Horseshit. Go's crypto reads from urandom, just like Nacl.


> If you use Hiawatha you get A+ with out of the box settings.

Which means they set long HSTS by default, which will bite you quite badly if you're not ready yet for an irreversible HTTPS rollout. But yeah, A+ looks awesome on comparison tables, doesn't it?


No, it does not set a HSTS header by default. And the out of the box rating is A, not A+. However, with a simple setting you enable the HSTS header, which gives you the A+ rating.


The dev has tried to push it, but it seemed that nobody cares.

See https://www.hiawatha-webserver.org/forum/topic/2063/#10728


It's amazing how much this line of code actually makes happen;

  http.ListenAndServeTLS(":443", "cert.pem", "key.pem", nil))
A full HTTP and TLS stack ready to start dispatching requests to your callbacks. I know there are other languages that can do the same, but I still think it's impressive. I've written just a few thousand lines of Go and while I'm pretty sure I'm not really "doing it right" I was able to port some decent complexity C# and very easily had all cores processing data at a higher overall rate with the Go code. High level libraries like this, and managed memory makes it almost feel like a scripting language, but with all the advantages of a compiler.

Operational question... If you're terminating client-side TLS like this, then does that mean either it's a single server or you have L4 (or lower) load balancing in front of it? I assume it's more common to have haproxy or nginx or something like that in front terminating TLS, with the API servers sitting behind.


In addition to SSL Labs, I also find this useful for things that are not exposed to the internet. (firewalled)

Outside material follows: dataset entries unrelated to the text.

(* ===== verification/Script.v ===== *)
(** * Script: the expressions of a script and their evaluation (script.h, script.c)

    The expression trees the parser builds for the arguments of system calls, the names
    of symbols and of flags, the unescaping of string literals, and [evaluate], which
    resolves the symbols of a tree and copies the rest. *)

From S2P Require Import Prelude Headers IpPacket Symbols.

#[local] Set Warnings "-register-all".

(** ** Data *)

(** [script.h:36-153] enum expression_t, struct expression and the parse trees its union points to; a
    string literal is the buffer that holds it, the socket addresses, the GRE header and
    the in6_addr are their bytes, and only the members of an epollev may be NULL *)
Inductive expression :=
  | EXPR_ELLIPSIS
  | EXPR_INTEGER (num : Z)
  | EXPR_LINGER (l_onoff l_linger : Z)
  | EXPR_WORD (str : string)
  | EXPR_STRING (buf : bytes)
  | EXPR_GRE (gre : bytes)
  | EXPR_IN6_ADDR (address_ipv6 : bytes)
  | EXPR_SOCKET_ADDRESS_IPV4 (socket_address_ipv4 : bytes)
  | EXPR_SOCKET_ADDRESS_IPV6 (socket_address_ipv6 : bytes)
  | EXPR_BINARY (op : string) (lhs rhs : expression)
  | EXPR_LIST (l : list expression)
  | EXPR_IOVEC (iov_base iov_len : expression)
  | EXPR_MSGHDR (msg_name msg_namelen msg_iov msg_iovlen msg_control msg_flags : expression)
  | EXPR_CMSG (cmsg_level cmsg_type cmsg_data : expression)
  | EXPR_POLLFD (fd events revents : expression)
  | EXPR_MPLS_STACK (stack : mpls_stack)
  | EXPR_SCM_TIMESTAMPING (ts : list (Z * Z))
  | EXPR_SOCK_EXTENDED_ERR (ee_errno ee_origin ee_type ee_code ee_info ee_data : expression)
  | EXPR_EPOLLEV (events : expression) (ptr fd u32 u64 : option expression).

(** [script.c:55-86] expression_type_table, expression_type_to_string; every type has its entry *)
Definition expression_type_to_string (e : expression) : string :=
  match e with
  | EXPR_ELLIPSIS => "ellipsis"
  | EXPR_INTEGER _ => "integer"
  | EXPR_WORD _ => "word"
  | EXPR_STRING _ => "string"
  | EXPR_GRE _ => "gre"
  | EXPR_IN6_ADDR _ => "in6_addr"
  | EXPR_SOCKET_ADDRESS_IPV4 _ => "sockaddr_in"
  | EXPR_SOCKET_ADDRESS_IPV6 _ => "sockaddr_in6"
  | EXPR_LINGER _ _ => "linger"
  | EXPR_BINARY _ _ _ => "binary_expression"
  | EXPR_LIST _ => "list"
  | EXPR_IOVEC _ _ => "iovec"
  | EXPR_MSGHDR _ _ _ _ _ _ => "msghdr"
  | EXPR_CMSG _ _ _ => "cmsg"
  | EXPR_POLLFD _ _ _ => "pollfd"
  | EXPR_MPLS_STACK _ => "mpls_stack"
  | EXPR_SCM_TIMESTAMPING _ => "scm_timestamping"
  | EXPR_SOCK_EXTENDED_ERR _ _ _ _ _ _ => "sock_extended_err"
  | EXPR_EPOLLEV _ _ _ _ _ => "epollev"
  end.

(** [script.h:156-159] struct errno_spec: the symbol of the errno *)
Record errno_spec := mk_errno_spec { errno_macro : string }.

(** [script.h:167-174] struct syscall_spec *)
Record syscall_spec := mk_syscall_spec {
  sy_name : string;
  sy_arguments : list expression;
  sy_result : expression;
  sy_error : option errno_spec;
  sy_end_usecs : Z
}.
Definition set_sy_end_usecs (v : Z) (s : syscall_spec) : syscall_spec :=
  mk_syscall_spec (sy_name s) (sy_arguments s) (sy_result s) (sy_error s) v.

(** [script.h:175-180] SYSCALL_NON_BLOCKING, is_blocking_syscall *)
Definition SYSCALL_NON_BLOCKING : Z := -1.
Definition is_blocking_syscall (call : syscall_spec) : bool :=
  negb (sy_end_usecs call =? SYSCALL_NON_BLOCKING).

(** A function that returns STATUS_OK with a result, or STATUS_ERR with [*error], which
    some error paths leave NULL. *)
Inductive outcome (A : Type) := Done (a : A) | Err (error : option string).
Arguments Done {A} a.
Arguments Err {A} error.

Definition eval (A : Type) : Type := exec (outcome A).

#[export] Instance eval_ret : MRet eval := fun A a => Ok (Done a).
#[export] Instance eval_bind : MBind eval := fun A B f m =>
  match m with
  | Ok (Done a) => f a
  | Ok (Err error) => Ok (Err error)
  | Fault e => Fault e
  end.

Definition fail {A} (error : string) : eval A := Ok (Err (Some error)).
Definition eval_lift {A} (m : exec A) : eval A := a ← m; Ok (Done a).

(** ** Symbols and flags *)

(** [script.c:89-117] cross_platform_symbols, up to the sentinel *)
Definition cross_platform_symbols : list int_symbol := [
  mk_symbol 2 "AF_INET"; mk_symbol 10 "AF_INET6"; mk_symbol 2 "PF_INET";
  mk_symbol 10 "PF_INET6"; mk_symbol 1 "SOCK_STREAM"; mk_symbol 2 "SOCK_DGRAM";
  mk_symbol 2048 "SOCK_NONBLOCK"; mk_symbol 0 "IPPROTO_IP"; mk_symbol 41 "IPPROTO_IPV6";
  mk_symbol 1 "IPPROTO_ICMP"; mk_symbol 58 "IPPROTO_ICMPV6"; mk_symbol 6 "IPPROTO_TCP";
  mk_symbol 17 "IPPROTO_UDP"; mk_symbol 0 "SHUT_RD"; mk_symbol 1 "SHUT_WR";
  mk_symbol 2 "SHUT_RDWR"; mk_symbol 1 "SOL_SOCKET"; mk_symbol 0 "NULL"
].

(** [script.c:120-131] lookup_int_symbol *)
Fixpoint lookup_int_symbol (input_symbol : string) (symbols : list int_symbol) : option Z :=
  match symbols with
  | [] => None
  | sym :: symbols' =>
      if bool_decide (input_symbol = sym_name sym) then Some (sym_value sym)
      else lookup_int_symbol input_symbol symbols'
  end.

(** [script.c:133-146] symbol_to_int *)
Definition symbol_to_int (input_symbol : string) : outcome Z :=
  match lookup_int_symbol input_symbol cross_platform_symbols with
  | Some v => Done v
  | None =>
      match lookup_int_symbol input_symbol platform_symbols with
      | Some v => Done v
      | None => Err (Some ("unknown symbol: '" +:+ input_symbol +:+ "'"))
      end
  end.

(** [script.h:268-271] struct flag_name *)
Record flag_name_t := mk_flag { fl_flag : Z; fl_name : option string }.

(** [script.c:149-187] poll_flags, with its sentinel, whose name is not NULL but empty *)
Definition poll_flags : list flag_name_t := [
  mk_flag 1 (Some "POLLIN"); mk_flag 2 (Some "POLLPRI"); mk_flag 4 (Some "POLLOUT");
  mk_flag 64 (Some "POLLRDNORM"); mk_flag 128 (Some "POLLRDBAND");
  mk_flag 256 (Some "POLLWRNORM"); mk_flag 512 (Some "POLLWRBAND");
  mk_flag 1024 (Some "POLLMSG"); mk_flag 4096 (Some "POLLREMOVE");
  mk_flag 8192 (Some "POLLRDHUP"); mk_flag 8 (Some "POLLERR"); mk_flag 16 (Some "POLLHUP");
  mk_flag 32 (Some "POLLNVAL"); mk_flag 0 (Some "")
]%string.

(** [script.c:192-200] flag_name: the array is read until a NULL name or the flag *)
Fixpoint flag_name (flags_array : list flag_name_t) (flag : Z) : exec string :=
  match flags_array with
  | [] => Fault OutOfBounds
  | f :: flags_array' =>
      match fl_name f with
      | Some name => if fl_flag f =? flag then Ok name else flag_name flags_array' flag
      | None => if fl_flag f =? flag then Fault NullDeref else Ok "???"%string
      end
  end.

(** [script.c:208-219] the loop of flags_to_string, [n] iterations from its end *)
Fixpoint flags_loop (n : nat) (flags_array : list flag_name_t) (flags bit_mask : Z)
    (out : string) : exec string :=
  match n with
  | O => Ok out
  | S n' =>
      out ← (if negb (Z.land flags bit_mask =? 0) then
               name ← flag_name flags_array bit_mask;
               Ok (out +:+ (if bool_decide (out = "") then "" else "|") +:+ name)
             else Ok out);
      flags_loop n' flags_array flags (u64 (Z.shiftl bit_mask 1)) out
  end.

(** [script.c:202-221] flags_to_string *)
Definition flags_to_string (flags_array : list flag_name_t) (flags : Z) : exec string :=
  flags_loop 64 flags_array (u64 flags) 1 "".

[1] https://github.com/drwetter/testssl.sh

It only depends on OpenSSL and bash. I find it very useful for reviewing our systems before they go live.

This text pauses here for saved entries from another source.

(** The IPv4 header part of [checksum_ipv4_packet]: it writes the checksum and goes on
    with the segment. *)
Lemma ipv4_header_filled pkt p ihl tl :
  bytes_ok (pk_buffer pkt) -> pk_ipv4 pkt = Some p -> 0 <= p ->
  rd (pk_buffer pkt) p ipv4_ihl = Ok ihl -> rd (pk_buffer pkt) p ipv4_tot_len = Ok tl ->
  5 <= ihl < 16 -> p + ihl * 4 <= zlen (pk_buffer pkt) -> ntohs tl <= pk_ip_bytes pkt ->
  ihl * 4 < ntohs tl ->
  exists b hdr, bytes_ok b /\ changes_only (pk_buffer pkt) b (p + 10) 2 /\
    get_bytes b p (ihl * 4) = Ok hdr /\ ipv4_checksum hdr = Ok 0 /\
    rd b p ipv4_ihl = Ok ihl /\ rd b p ipv4_tot_len = Ok tl /\
    checksum_packet pkt = checksum_ipv4_l4 (set_pk_buffer b pkt) p (ntohs tl - ihl * 4).
Proof.
  intros Hb Hp H0 Hihl Htl Hr Hfit Hip Hlt.
  destruct (checksum_region (pk_buffer pkt) p (ihl * 4) 10 []) as
    (b1&hdr&c&b2&hdr'&E1&G1&K1&E2&G2&K2&Hb1&Hb2&C2&C1&_&_);
    [done|constructor|done|by apply Z.mod_divide|by apply Z.mod_divide|lia..|].
  change ([] ++ hdr) with hdr in *. change ([] ++ hdr') with hdr' in *.
  assert (R1 : forall f, field_off f + field_bytes f <= 10 -> 0 <= field_off f ->
    rd b1 p f = rd (pk_buffer pkt) p f /\ rd b2 p f = rd (pk_buffer pkt) p f).
  { intros f Hf Hf0. split; eapply changes_only_rd; eauto; lia. }
  destruct (R1 ipv4_ihl) as [I1 I2]; [simpl; lia..|].
  destruct (R1 ipv4_tot_len) as [T1 T2]; [simpl; lia..|].
  exists b2, hdr'. rewrite I2, T2. do 6 (split; [done|]).
  unfold checksum_packet, packet_address_family. rewrite Hp. simpl (_ =? _). cbv iota.
  unfold checksum_ipv4_packet. rewrite Hp. simpl deref. rewrite bind_Ok_eq.
  unfold pwr. simpl wr. rewrite E1, !bind_Ok_eq.
  unfold ipv4_header_len. simpl pk_buffer. rewrite I1, Hihl, !bind_Ok_eq, G1, bind_Ok_eq.
  rewrite K1, bind_Ok_eq, E2, !bind_Ok_eq. unfold prd. simpl pk_buffer.
  rewrite T2, Htl, bind_Ok_eq. simpl pk_ip_bytes.
  destruct (Z.leb_spec (ntohs tl) (pk_ip_bytes pkt)); [|lia]. simpl c_assert.
  rewrite bind_Ok_eq, I2, Hihl, !bind_Ok_eq.
  destruct (Z.leb_spec (ntohs tl - ihl * 4) 0); [lia|]. by rewrite !set_buffer_twice.
Qed.

(** The bytes of a packet that hold its checksums. *)
Definition checksum_byte_v4 (pkt : packet) (i : Z) : Prop :=
  (exists p, pk_ipv4 pkt = Some p /\ p + 10 <= i < p + 12) \/
  (exists t check proto, slot_v4 pkt = Some (t, check, proto) /\
     t + field_off check <= i < t + field_off check + 2).
Definition checksum_byte_v6 (pkt : packet) (i : Z) : Prop :=
  exists t check proto, slot_v6 pkt = Some (t, check, proto) /\
    t + field_off check <= i < t + field_off check + 2.

Lemma checksum_packet_v4 pkt : ready_v4 pkt ->
  exists b', checksum_packet pkt = Ok (set_pk_buffer b' pkt) /\
    receiver_ok_v4 (set_pk_buffer b' pkt) = Ok true /\
    bytes_ok b' /\ zlen b' = zlen (pk_buffer pkt) /\
    (forall i, 0 <= i -> ~ checksum_byte_v4 pkt i -> byte_at b' i = byte_at (pk_buffer pkt) i).
Proof.
  intros (Hb&p&ihl&tl&t&check&proto&Hp&H0&Hihl&Htl&Hr&Hslot&Ht&Hchk&Hip&Hfit).
  destruct (slot_v4_check _ _ _ _ Hslot) as (o&->&Ho2&Ho). simpl field_off in Hchk.
  pose proof (ntohs_range tl).
  destruct (ipv4_header_filled pkt p ihl tl Hb Hp H0 Hihl Htl Hr) as
    (b2&hdr&Hb2&C2&G2&K2&I2&T2&->); [lia..|].
  set (len := ntohs tl - ihl * 4) in *. pose proof C2 as [L2 _].
  destruct (prefix_v4_stable (set_pk_buffer b2 pkt) p proto len) as (P&HP&HP2&HPl&Hpre);
    [done|lia|simpl; lia|].
  destruct (fill_segment_spec (set_pk_buffer b2 pkt) t o
    (fun pkt => prefix_v4 pkt p proto len) len P)
    as (b3&seg&F3&Hb3&C3&G3&K3); try done; [lia|lia|simpl; lia| |].
  { intros b' C'. apply (Hpre b' (t + o)); [done|lia]. }
  simpl pk_buffer in C3. exists b3. split; [|split; [|split; [done|split]]].
  - rewrite (l4_fill_v4 _ p t (F16 o) proto); [exact F3|done|lia].
  - rewrite <-(set_buffer_twice b3 b2 pkt). unfold receiver_ok_v4. simpl pk_ipv4. rewrite Hp. simpl deref. rewrite bind_Ok_eq.
    unfold ipv4_header_len, prd. simpl pk_buffer.
    rewrite (changes_only_rd _ _ _ _ p ipv4_ihl C3), I2, !bind_Ok_eq by (simpl; lia).
    rewrite (changes_only_get _ _ _ _ p (ihl * 4) C3), G2, bind_Ok_eq by lia.
    rewrite K2, bind_Ok_eq.
    rewrite (changes_only_rd _ _ _ _ p ipv4_tot_len C3), T2, bind_Ok_eq by (simpl; lia).
    change (slot_v4 _) with (slot_v4 pkt). rewrite Hslot. simpl deref. rewrite bind_Ok_eq.
    fold len. rewrite (Hpre b3 (t + o) C3), bind_Ok_eq, G3, bind_Ok_eq, K3 by lia. done.
  - destruct C3 as [L3 _]. simpl in L3. lia.
  - intros i Hi Hs. destruct C3 as [_ C3], C2 as [_ C2]. rewrite C3, C2; [done|done| |done|].
    + destruct (decide (p + 10 <= i < p + 12)); [|lia]. destruct Hs. left. eauto.
    + destruct (decide (t + o <= i < t + o + 2)); [|lia]. destruct Hs. right. eauto 6.
Qed.

(** C34. IPv4 packets leave with valid checksums: for a packet with a consistent IPv4
    header and a TCP, UDP or ICMP segment inside its buffer, [checksum_packet]
    succeeds, a receiver that checksums the IPv4 header, and the segment with its
    pseudo-header, gets zero for both, and no byte but those of the two checksums has
    changed. *)
Theorem checksum_packet_verifies_v4 (pkt : packet) :
  ready_v4 pkt ->
  exists b', checksum_packet pkt = Ok (set_pk_buffer b' pkt) /\
    receiver_ok_v4 (set_pk_buffer b' pkt) = Ok true /\
    bytes_ok b' /\ zlen b' = zlen (pk_buffer pkt) /\
    (forall i, 0 <= i -> ~ checksum_byte_v4 pkt i -> byte_at b' i = byte_at (pk_buffer pkt) i).
Proof. apply checksum_packet_v4. Qed.

Definition sample_v4 : packet :=
  set_pk_tcp (Some 20) (set_pk_ipv4 (Some 0) (set_pk_ip_bytes 60 (received tcp_ipv4_data 0))).

Lemma checksum_packet_verifies_v4_witness :
  exists b', checksum_packet sample_v4 = Ok (set_pk_buffer b' sample_v4) /\
    receiver_ok_v4 (set_pk_buffer b' sample_v4) = Ok true /\
    bytes_ok b' /\ zlen b' = zlen (pk_buffer sample_v4) /\
    (forall i, 0 <= i -> ~ checksum_byte_v4 sample_v4 i -> byte_at b' i = byte_at (pk_buffer sample_v4) i).
Proof.
  apply (checksum_packet_verifies_v4 sample_v4). split.
  - destruct tcp_ipv4_fresh as (_&_&_&_&_&H&_).
    apply Forall_app in H as [H _]. apply Forall_app. split; [exact H|apply Forall_nil_2].
  - exists 0, 5, 0x3c00, 20, tcp_check, (Some IPPROTO_TCP).
    split; [reflexivity|]. split; [discriminate|]. split; [vm_compute; reflexivity|].
    split; [vm_compute; reflexivity|]. split; [lia|]. split; [reflexivity|].
    split; [reflexivity|]. split; [vm_compute; discriminate|].
    split; [vm_compute; discriminate|vm_compute; discriminate].
Defined.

Thanks, you read my mind! :)


Hmm what is HSTS preloading.

I have to catchup on the latest TLS stuff every few months.

So what is the default preferred cipher suite string for Go 1.6 ? I worked out my own a couple years ago and it still gets an A rating on SSL Labs



I wonder what the results would be for 1.5.2 (the version which had the bug in key generation). Has anyone check this? If not, I'll do it when I have time later today.


It will be exactly the same as 1.5.3 normally since no feature are added in those releases. The key generation problem had no visible impact on the tls negociation, it simply resolved a flaw in the key generation process.


Heh. Looks like the cipher suite options are outdated for this site (so it probably wouldn't pass an SSLabs test).


The HTTPS connection of the website (aoeus.com) uses SHA-1.